Stored items
********************

(* ===== verification/Diagnostics.v ===== *)
(** * Diagnostics

    Models [src/crates/suite-packet-core/src/diagnostics.rs]: issues by file,
    their merge without repeated fingerprints, and the issues on changed lines. *)

From S2P Require Export Coverage.

Inductive Severity : Type := Error | Warning | Note.

#[export] Instance severity_eq_dec : EqDecision Severity.
Proof. solve_decision. Defined.

#[export] Instance severity_countable : Countable Severity.
Proof.
  refine (inj_countable' (λ s, match s with Error => 0 | Warning => 1 | Note => 2 end)
    (λ n, match n with 0 => Error | 1 => Warning | _ => Note end) _).
  by intros [].
Defined.

Definition severity_name (s : Severity) : string :=
  match s with Error => "error" | Warning => "warning" | Note => "note" end.

Record Issue : Type := mkIssue {
  issue_path : string;
  issue_line : Z;
  issue_column : option Z;
  issue_end_line : option Z;
  issue_severity : Severity;
  issue_rule_id : string;
  issue_message : string;
  issue_source : string;
  issue_fingerprint : string
}.

Record DiagnosticsData : Type := mkDiagnosticsData {
  issues_by_file : gmap string (list Issue);
  diag_sarif : bool;
  diag_timestamp : Z
}.

Definition total_issues (d : DiagnosticsData) : Z :=
  wrapping_sum usize_max ((λ kv, Z.of_nat (length kv.2)) <$> map_to_list (issues_by_file d)).

Definition count_by_severity (d : DiagnosticsData) : gmap Severity nat :=
  foldl (λ (counts : gmap Severity nat) issue, <[issue_severity issue := S (default 0 (counts !! issue_severity issue))]> counts) ∅
    (map_to_list (issues_by_file d) ≫= snd).

(** [if seen.insert(fingerprint) { existing.push(issue) }] over [issues]. *)
Fixpoint push_new_issues (seen : gset string) (existing issues : list Issue) : list Issue :=
  match issues with
  | [] => existing
  | issue :: issues =>
      if decide (issue_fingerprint issue ∈ seen) then push_new_issues seen existing issues
      else push_new_issues ({[issue_fingerprint issue]} ∪ seen) (existing ++ [issue]) issues
  end.

Definition merge_issues (existing issues : list Issue) : list Issue :=
  push_new_issues (list_to_set (issue_fingerprint <$> existing)) existing issues.

Definition diagnostics_merge (d other : DiagnosticsData) : DiagnosticsData :=
  {| issues_by_file :=
       foldl (λ m kv, <[kv.1 := merge_issues (default [] (m !! kv.1)) kv.2]> m)
         (issues_by_file d) (map_to_list (issues_by_file other));
     diag_sarif := diag_sarif d; diag_timestamp := diag_timestamp d |}.

Section ChangedLines.
Context {B : Type} `{Bitmap B}.

Definition issues_on_changed_lines (d : DiagnosticsData) (diffs : list (FileDiff B)) : list Issue :=
  foldl (λ result diff,
    match issues_by_file d !! fd_path diff with
    | Some issues =>
        foldl (λ result issue,
          if bm_contains (fd_changed_lines diff) (issue_line issue) then result ++ [issue] else result)
          result issues
    | None => result
    end) [] diffs.
End ChangedLines.

(** ** Merging *)

Definition fingerprints (l : list Issue) : list string := issue_fingerprint <$> l.

(** The issues of [issues] that are the first to bring a fingerprint that
    [seen] lacks. *)
Fixpoint fresh_issues (seen : gset string) (issues : list Issue) : list Issue :=
  match issues with
  | [] => []
  | issue :: issues =>
      if decide (issue_fingerprint issue ∈ seen) then fresh_issues seen issues
      else issue :: fresh_issues ({[issue_fingerprint issue]} ∪ seen) issues
  end.

Section Merge.
Implicit Types (issues l : list Issue) (seen : gset string) (d : DiagnosticsData).

Lemma push_new_issues_app seen l issues :
  push_new_issues seen l issues = l ++ fresh_issues seen issues.
Proof.
  revert seen l. induction issues as [|i issues IH]; intros seen l; simpl; [by rewrite app_nil_r|].
  case_decide; rewrite IH; [done|]. by rewrite <- app_assoc.
Qed.

Lemma fresh_issues_spec seen issues :
  NoDup (fingerprints (fresh_issues seen issues)) ∧
  (∀ f, f ∈ fingerprints (fresh_issues seen issues) ↔ f ∈ fingerprints issues ∧ f ∉ seen) ∧
  fresh_issues seen issues `sublist_of` issues.
Proof.
  unfold fingerprints. revert seen. induction issues as [|i issues IH]; intros seen; simpl.
  { split_and!; [constructor|set_solver|constructor]. }
  case_decide as Hi.
  - destruct (IH seen) as (? & Hf & ?). split_and!; [done| |by constructor]. intros f. rewrite Hf. set_solver.
  - destruct (IH ({[issue_fingerprint i]} ∪ seen)) as (Hnd & Hf & Hs). split_and!; [| |by constructor].
    + simpl. apply NoDup_cons. split; [|done]. rewrite Hf. set_solver.
    + intros f. simpl. rewrite !elem_of_cons, Hf.
      destruct (decide (f = issue_fingerprint i)) as [->|]; set_solver.
Qed.

Lemma fresh_issues_nil seen issues :
  (∀ f, f ∈ fingerprints issues → f ∈ seen) → fresh_issues seen issues = [].
Proof.
  unfold fingerprints. induction issues as [|i issues IH]; intros Hs; [done|]. simpl.
  rewrite decide_True by (apply Hs; left). apply IH. intros f Hf. apply Hs. by right.
Qed.

Lemma merge_issues_fingerprints l issues f :
  f ∈ fingerprints (merge_issues l issues) ↔ f ∈ fingerprints l ∨ f ∈ fingerprints issues.
Proof.
  unfold merge_issues. rewrite push_new_issues_app. unfold fingerprints at 1. rewrite fmap_app, elem_of_app.
  fold (fingerprints l). fold (fingerprints (fresh_issues (list_to_set (issue_fingerprint <$> l)) issues)).
  destruct (fresh_issues_spec (list_to_set (issue_fingerprint <$> l)) issues) as (_ & -> & _).
  rewrite elem_of_list_to_set. destruct (decide (f ∈ fingerprints l)); unfold fingerprints in *; tauto.
Qed.

Lemma merge_issues_NoDup l issues : NoDup (fingerprints l) → NoDup (fingerprints (merge_issues l issues)).
Proof.
  intros Hl. unfold merge_issues. rewrite push_new_issues_app. unfold fingerprints. rewrite fmap_app.
  destruct (fresh_issues_spec (list_to_set (issue_fingerprint <$> l)) issues) as (Hnd & Hf & _).
  apply NoDup_app. split_and!; [done| |done]. intros f Hfl Hff. apply Hf in Hff as [_ Hff].
  apply Hff. by apply elem_of_list_to_set.
Qed.

Lemma merge_issues_again l issues :
  (∀ f, f ∈ fingerprints issues → f ∈ fingerprints l) → merge_issues l issues = l.
Proof.
  intros Hs. unfold merge_issues. rewrite push_new_issues_app, fresh_issues_nil; [by rewrite app_nil_r|].
  intros f Hf. apply elem_of_list_to_set. by apply Hs.
Qed.

Lemma lookup_diagnostics_merge d other p :
  issues_by_file (diagnostics_merge d other) !! p =
  match issues_by_file other !! p with
  | Some issues => Some (merge_issues (default [] (issues_by_file d !! p)) issues)
  | None => issues_by_file d !! p
  end.
Proof.
  unfold diagnostics_merge. simpl.
  rewrite (lookup_foldl_upd (λ o issues, merge_issues (default [] o) issues)) by apply NoDup_fst_map_to_list.
  by rewrite list_to_map_to_list.
Qed.
End Merge.

(** The issues of a file. *)
Definition issues_at (d : DiagnosticsData) (p : string) : list Issue := default [] (issues_by_file d !! p).

(** Merging diagnostics keeps the issues of each file and appends, in order, those
    of the other data whose fingerprint is new; no fingerprint is lost or repeated, and
    merging the same data again changes nothing. *)
Theorem diagnostics_merge_correct (d other : DiagnosticsData) :
  (∀ p, ∃ fresh, issues_at (diagnostics_merge d other) p = issues_at d p ++ fresh ∧
     fresh `sublist_of` issues_at other p ∧
     (NoDup (fingerprints (issues_at d p)) → NoDup (fingerprints (issues_at (diagnostics_merge d other) p))) ∧
     ∀ f, f ∈ fingerprints (issues_at (diagnostics_merge d other) p) ↔
          f ∈ fingerprints (issues_at d p) ∨ f ∈ fingerprints (issues_at other p)) ∧
  diagnostics_merge (diagnostics_merge d other) other = diagnostics_merge d other.
Proof.
  split.
  - intros p. unfold issues_at. rewrite lookup_diagnostics_merge.
    destruct (issues_by_file other !! p) as [issues|]; simpl.
    + set (l := default [] (issues_by_file d !! p)).
      exists (fresh_issues (list_to_set (issue_fingerprint <$> l)) issues). split_and!.
      * apply push_new_issues_app.
      * apply fresh_issues_spec.
      * apply merge_issues_NoDup.
      * apply merge_issues_fingerprints.
    + exists []. rewrite app_nil_r. split_and!; [done..|]. intros f. unfold fingerprints. set_solver.
  - assert (∀ a b : DiagnosticsData, issues_by_file a = issues_by_file b → diag_sarif a = diag_sarif b →
      diag_timestamp a = diag_timestamp b → a = b) as Hext by (intros [] []; simpl; by intros -> -> ->).
    apply Hext; [|done..]. apply map_eq. intros p. rewrite !lookup_diagnostics_merge.
    destruct (issues_by_file other !! p) as [issues|]; [|done]. simpl. f_equal.
    apply merge_issues_again. intros f Hf. apply merge_issues_fingerprints. by right.
Qed.

(** ** Issues on changed lines *)

Section ChangedLinesSpec.
Context {B : Type} `{Bitmap B}.
Implicit Types (d : DiagnosticsData) (diff : FileDiff B) (diffs : list (FileDiff B)).

Definition on_changed_line (diff : FileDiff B) (i : Issue) : Prop :=
  bm_contains (fd_changed_lines diff) (issue_line i) = true.

#[export] Instance on_changed_line_dec diff i : Decision (on_changed_line diff i).
Proof. unfold on_changed_line. apply _. Defined.

Lemma issues_on_changed_lines_spec d diffs :
  issues_on_changed_lines d diffs = diffs ≫= λ diff, filter (on_changed_line diff) (issues_at d (fd_path diff)).
Proof.
  unfold issues_on_changed_lines.
  assert (∀ acc, foldl (λ result diff,
    match issues_by_file d !! fd_path diff with
    | Some issues =>
        foldl (λ result issue,
          if bm_contains (fd_changed_lines diff) (issue_line issue) then result ++ [issue] else result)
          result issues
    | None => result
    end) acc diffs = acc ++ (diffs ≫= λ diff, filter (on_changed_line diff) (issues_at d (fd_path diff)))) as Hacc;
    [|exact (Hacc [])].
  induction diffs as [|diff diffs IH]; intros acc; simpl; [by rewrite app_nil_r|].
  rewrite IH, app_assoc. f_equal. unfold issues_at.
  destruct (issues_by_file d !! fd_path diff) as [issues|]; simpl; [|by rewrite app_nil_r].
  clear. revert acc. induction issues as [|i issues IH]; intros acc; simpl; [by rewrite app_nil_r|].
  rewrite filter_cons, IH. destruct (decide (on_changed_line diff i)) as [Hc|Hc]; unfold on_changed_line in Hc.
  - rewrite Hc. by rewrite <- app_assoc.
  - apply not_true_is_false in Hc. by rewrite Hc.
Qed.
End ChangedLinesSpec.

********************

→ YOUR INSTRUCTIONS
Given the records above, restate word for word only the lines starting at the one with "foldl (λ (counts" and ending at the one with "if decide (issue_fingerprint issue ∈ seen) then push_new_issues".

→ COMPLETED TASK
  foldl (λ (counts : gmap Severity nat) issue, <[issue_severity issue := S (default 0 (counts !! issue_severity issue))]> counts) ∅
    (map_to_list (issues_by_file d) ≫= snd).

(** [if seen.insert(fingerprint) { existing.push(issue) }] over [issues]. *)
Fixpoint push_new_issues (seen : gset string) (existing issues : list Issue) : list Issue :=
  match issues with
  | [] => existing
  | issue :: issues =>
      if decide (issue_fingerprint issue ∈ seen) then push_new_issues seen existing issues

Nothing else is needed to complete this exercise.